Across the table, Changmin gives him a curious, sharp glance.
Siwon tries to protest, but Yunho hasn’t finished. “I know you’ll tell me that none of those things are my fault because I didn’t know I was toxic. Is ignorance really an excuse? You kept me ignorant all that time. Is your life worth more than Private Kam’s?”
Siwon is silent.
“You should have told me. Right from the start, you should have told me. You were my friend, my best friend, and you kept this from me.”
“Would you have done it?” Siwon sounds husky with emotion. “Would you have taken the pills for me if I’d told you the truth?”
“Yes.” Yunho’s face is wet with tears. He splays the fingers of his free hand, hides behind them and turns his face, leans into his phone. “Yes, because I loved you. You were closer than a brother. I would have done anything for you. Anything to keep you safe. But you should have told me. You should have given me the choice. I can forgive you everything but that.”

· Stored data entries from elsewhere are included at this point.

Record CallSession := {
  callId : string;
  tenantId : string;
  agentId : string;
  campaignId : option string;
  agent : AgentConfig;
  callState : CallState;
  conversationHistory : list Turn;
  creditsUsed : Z;
  startTime : Z;
  isSpeaking : bool;
  isListening : bool;
  silenceStart : option Z;
  lastUserSpeech : option Z;
  outcome : option string;
  transcriptSummary : list string }.

(** An audio frame: the bytes of a [Buffer]. *)
Definition Buffer := list Z.

Record AudioBuffer := { chunks : list Buffer; totalDuration : Z }.

(** ** The transcription client (deepgram.ts) *)

Record TranscriptResult := {
  text : string;
  isFinal : bool;
  speechFinal : bool }.

(** A message of the transcription socket after [JSON.parse]; [Malformed]
    is a payload on which [JSON.parse] throws.  A [Results] message carries
    [channel.alternatives[0].transcript] (absent when there is no
    alternative), and whether [is_final] and [speech_final] are [true]. *)
Inductive DeepgramMessage :=
| Results (transcript : option string) (is_final speech_final : bool)
| SpeechStarted
| UtteranceEnd
| Metadata
| ErrorMessage
| OtherMessage
| Malformed.

(** What the client emits to its listeners. *)
Inductive SttEvent :=
| Ev_transcript (r : TranscriptResult)
| Ev_finalTranscript (r : TranscriptResult)
| Ev_interimTranscript (r : TranscriptResult)
| Ev_speechEnd (r : TranscriptResult)
| Ev_speechStart
| Ev_utteranceEnd
| Ev_metadata
| Ev_error.

Definition parseTranscriptResult (transcript : option string)
    (is_final speech_final : bool) : TranscriptResult :=
  {| text := match transcript with Some t => or_else t EmptyString | None => EmptyString end;
     isFinal := is_final;
     speechFinal := speech_final |}.
(** * easymcp frontend: the client-side data-access layer

    A shallow embedding of the transport client ([ApiClient] in
    [frontend/src/lib/design-system.ts]) with its methods, the
    authentication provider with login, logout and the route guards
    ([hooks/use-auth.ts], [RequireAuth], the login page), the system
    query hooks, the generic and the optimistic mutation helpers, the
    per-item status poller and the error helpers, followed by the
    properties established about them.

    Conventions of the embedding:
    - a JavaScript [number] that the code uses as an integer (HTTP status,
      retry counter, delay in milliseconds) is a [Z];
    - [string | null] is [option string]; JavaScript truthiness of such a
      value ([if (token)]) is [truthy]: non-null and non-empty;
    - a plain object used as a dictionary and a [Map] are [gmap]s;
    - asynchronous code is sequentialised: within one call of
      [ApiClient.request] the attempts are strictly sequential, so a run is
      a final result together with the trace of observable events
      (fetches, delays, redirects) in program order. *)

From Stdlib Require Import ZArith String List Lia.
From stdpp Require Import base option gmap strings list fin_maps pretty.

Open Scope string_scope.
Open Scope Z_scope.

(** ** JavaScript values shared by the components *)

(** [if (s)] on a [string | null]. *)
Definition truthy (s : option string) : bool :=
  match s with
  | Some v => negb (String.eqb v "")
  | None => false
  end.

(** [a || b] on strings-or-undefined, with a string default. *)
Definition or_else (s : option string) (d : string) : string :=
  if truthy s then default d s else d.

(** [haystack.includes(needle)]. *)
Definition includes_str (haystack needle : string) : bool :=
  match String.index 0 needle haystack with
  | Some _ => true
  | None => false
  end.

(** [arr.includes(x)] on an array of numbers. *)
Definition includes_num (arr : list Z) (x : Z) : bool :=
  existsb (Z.eqb x) arr.

(** [arr.includes(x)] on an array of strings. *)
Definition includes_string (arr : list string) (x : string) : bool :=
  existsb (String.eqb x) arr.

(** The result of [response.json()]: the promise rejects with a
    [SyntaxError] of the given message when the body is not JSON;
    otherwise it is [null] or an object whose string-valued fields are
    read by name (a JSON number, string or array reads as an object with
    none of the fields asked for). *)
Inductive Json :=
| JInvalid (syntaxError : string)
| JNull
| JObject (fields : gmap string string).

(** Values a JavaScript [throw] can carry, as far as the client tells them
    apart. *)
Inductive Thrown :=
| ThrownError (message : string)          (* [instanceof Error] *)
| ThrownString (s : string)               (* a bare string *)
| ThrownObject (message : option string)  (* an object, maybe with [message] *)
| ThrownOther.

(** A notification of [react-hot-toast]. *)
Inductive Toast :=
| ToastSuccess (message : string)
| ToastError (message : string).

(** How a mutation settles: with its data, or with an [Error] of the
    given message. *)
Inductive Settled (A : Type) :=
| Succeeded (data : A)
| Failed (message : string).
Arguments Succeeded {A} data.
Arguments Failed {A} message.

(** ** The transport client *)

Module ApiClient.

Record RetryConfig := {
  maxRetries : Z;
  retryDelay : Z;
  retryStatuses : list Z
}.

Record t := {
  baseUrl : string;
  retryConfig : RetryConfig;
  authToken : option string;
  apiKey : option string
}.

Definition defaultRetryConfig : RetryConfig :=
  {| maxRetries := 3; retryDelay := 1000;
     retryStatuses := [408; 429; 500; 502; 503; 504] |}.

(** [new ApiClient(baseUrl, retryConfig)] *)
Definition new (baseUrl : string) (retryConfig : RetryConfig) : t :=
  {| baseUrl := baseUrl; retryConfig := retryConfig;
     authToken := None; apiKey := None |}.

Definition with_authToken (c : t) (v : option string) : t :=
  {| baseUrl := baseUrl c; retryConfig := retryConfig c;
     authToken := v; apiKey := apiKey c |}.

Definition with_apiKey (c : t) (v : option string) : t :=
  {| baseUrl := baseUrl c; retryConfig := retryConfig c;
     authToken := authToken c; apiKey := v |}.

Definition setAuthToken (token : option string) (c : t) : t :=
  let c := with_authToken c token in
  if truthy token then with_apiKey c None else c.

Definition setApiKey (key : option string) (c : t) : t :=
  let c := with_apiKey c key in
  if truthy key then with_authToken c None else c.

(** Both credentials armed at once: each non-null and non-empty, as
    [request] tests them. *)
Definition bothArmed (c : t) : bool :=
  truthy (authToken c) && truthy (apiKey c).

(** A sequence of credential calls on one client. *)
Inductive CredentialCall :=
| SetAuthToken (token : option string)
| SetApiKey (key : option string).

Definition call (c : t) (op : CredentialCall) : t :=
  match op with
  | SetAuthToken token => setAuthToken token c
  | SetApiKey key => setApiKey key c
  end.

Definition calls (ops : list CredentialCall) (c : t) : t :=
  fold_left call ops c.

(** The platform [Response], as far as the client reads it. *)
Record Response := {
  status : Z;
  statusText : string;
  json : Json
}.
(** *** The sweep of update, block by block *)

Lemma updateSweep_exact n : ∀ st,
  wellFormed st → Z.of_nat n ≤ nbContacts (cache st) →
  (∀ j c, Z.of_nat n ≤ j → cachedAt st j c → stale c = false) →
  ∃ st' rel, updateSweep n st = Some (tt, st')
    ∧ wellFormed st'
    ∧ freed (memoryPoolContacts st') = rel ++ freed (memoryPoolContacts st)
    ∧ nbContacts (cache st') = nbContacts (cache st) - Z.of_nat (length rel)
    ∧ (∀ p, p ∈ rel ↔ ∃ c, isLive st p ∧ objectAt st p c ∧ stale c = true)
    ∧ (∀ p, isLive st' p ↔ ∃ c, isLive st p ∧ objectAt st p c ∧ stale c = false)
    ∧ (∀ p, p ∈ rel → blocks (memoryPoolContacts st') !! p = None)
    ∧ (∀ p, p ∉ rel →
         blocks (memoryPoolContacts st') !! p = blocks (memoryPoolContacts st) !! p).
Proof.
  induction n as [|n IH]; intros st Hwf Hn Hkept.
  - exists st, []. split; [done|]. split; [done|]. split; [done|].
    split; [simpl; lia|]. split; [|split; [|split; [|done]]].
    + intros p. split; [intros Hp; by apply elem_of_nil in Hp|].
      intros (c & [j Hj] & Hc & Hs).
      rewrite (Hkept j c) in Hs; [done| |by exists p]. destruct Hj. lia.
    + intros p. split.
      * intros Hp. destruct (isLive_object st p Hwf Hp) as [c Hc].
        exists c. split; [done|]. split; [done|].
        destruct Hp as [j Hj]. apply (Hkept j); [destruct Hj; lia|by exists p].
      * by intros (c & Hp & _).
    + intros p Hp. by apply elem_of_nil in Hp.
  - destruct (wellFormed_live st (Z.of_nat n) Hwf) as (p & c & Hp & Hc); [lia|].
    cbn [updateSweep]. step (getNbContacts_run st).
    rewrite (bind_run _ _ st tt st); [|apply assert_run; zbool; done].
    step (getSlot_run _ _ _ Hp). step (deref_run _ _ _ Hc).
    rewrite stale_branch. destruct (stale c) eqn:Hstale.
    + destruct (removeContact_spec st (Z.of_nat n) p Hwf Hp)
        as (st1 & Hrun & Hwf1 & Hnb1 & Hbl1 & Hfr1 & Hlive1).
      step Hrun.
      pose proof (removeContact_cached st _ p st1 Hwf Hp Hrun) as Hfrom.
      pose proof (removeContact_isLive st _ p st1 Hwf Hp Hrun) as Hiff.
      assert (Hobj1 : ∀ q c', objectAt st1 q c' ↔ q ≠ p ∧ objectAt st q c').
      { intros q c'. unfold objectAt. rewrite Hbl1, lookup_delete_Some.
        split; intros [? ?]; (split; [congruence|done]). }
      destruct (IH st1 Hwf1)
        as (st' & rel & Hrun' & Hwf' & Hrel & Hnb' & Hin & Hout & Hnone & Hsame); [lia| |].
      { intros j c' Hj Hc'.
        destruct (Hfrom j c' Hc') as (j' & Hc'' & Hne & Hcase).
        apply (Hkept j'); [lia|done]. }
      exists st', (rel ++ [p]). split; [done|]. split; [done|].
      split; [rewrite Hrel, Hfr1; by rewrite <- app_assoc|].
      split; [rewrite length_app; simpl; lia|].
      split; [|split; [|split]].
      * intros q. rewrite elem_of_app, list_elem_of_singleton, Hin. split.
        -- intros [(c' & [Hne Hq]%Hiff & [_ Hc']%Hobj1 & Hs) | ->].
           ++ by exists c'.
           ++ exists c. split; [by exists (Z.of_nat n)|done].
        -- intros (c' & Hq & Hc' & Hs). destruct (decide (q = p)) as [->|Hne]; [by right|].
           left. exists c'. split; [by apply Hiff|]. split; [by apply Hobj1|done].
      * intros q. rewrite Hout. split.
        -- intros (c' & [Hne Hq]%Hiff & [_ Hc']%Hobj1 & Hs). by exists c'.
        -- intros (c' & Hq & Hc' & Hs). exists c'.
           assert (q ≠ p) as Hne.
           { intros ->. unfold objectAt in *. congruence. }
           split; [by apply Hiff|]. split; [by apply Hobj1|done].
      * intros q [Hq | ->%list_elem_of_singleton]%elem_of_app; [by apply Hnone|].
        destruct (decide (p ∈ rel)) as [Hp'|Hp']; [by apply Hnone|].
        rewrite Hsame by done. rewrite Hbl1. apply lookup_delete_eq.
      * intros q Hq. rewrite elem_of_app, list_elem_of_singleton in Hq.
        rewrite Hsame by tauto. rewrite Hbl1. apply lookup_delete_ne. intros ->. tauto.
    + unfold bind at 1, ret at 1.
      apply (IH st Hwf); [lia|].
      intros j c' Hj Hc'.
      destruct (decide (j = Z.of_nat n)) as [->|Hne].
      * assert (c' = c) as ->; [|done].
        apply (cachedAt_unique st (Z.of_nat n)); [done|by exists p].
      * apply (Hkept j); [lia|done].
Qed.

Silence. Then Siwon says, very softly, “I’m sorry.”
Yunho sniffs and scrubs at his cheeks, drying his tears. “I’m not coming with you. I’m staying here.” He clears his throat, regaining his scattered control, trying to detach himself. “If you would do one thing before you go... Visit my parents and say goodbye. They’ll be sorry to see you leave. You know my mother adores you.”
“I’ll visit.” Siwon sounds small. “Yun, if you would do one thing for me, too...”
“What?”
Siwon pauses for a heartbeat. “Keep taking the vitamin pills.”
Yunho swallows the burst of hysteria that threatens. “The poison, Siwon. You mean you want me to keep taking the poison.”
“It’s important.” Now Siwon sounds anxious. “The monster can’t follow me across saltwater, but if you won’t come with me, then you’re vulnerable and I-we can’t protect each other.”
Yunho laughs, but it feels like his heart is shattering. “That’s what you’re saying now? That we’re mutually protecting one another?”
“Please.” Siwon’s begging. “I’ll arrange for more of the pills to be delivered. Please, Yun. It’s the only way you’ll stay safe.”
It’s on the tip of Yunho’s tongue to tell him to fuck off straight to hell, but he can’t bring himself to say it. “Goodbye, Siwon. Be happy and successful and never contact me again.”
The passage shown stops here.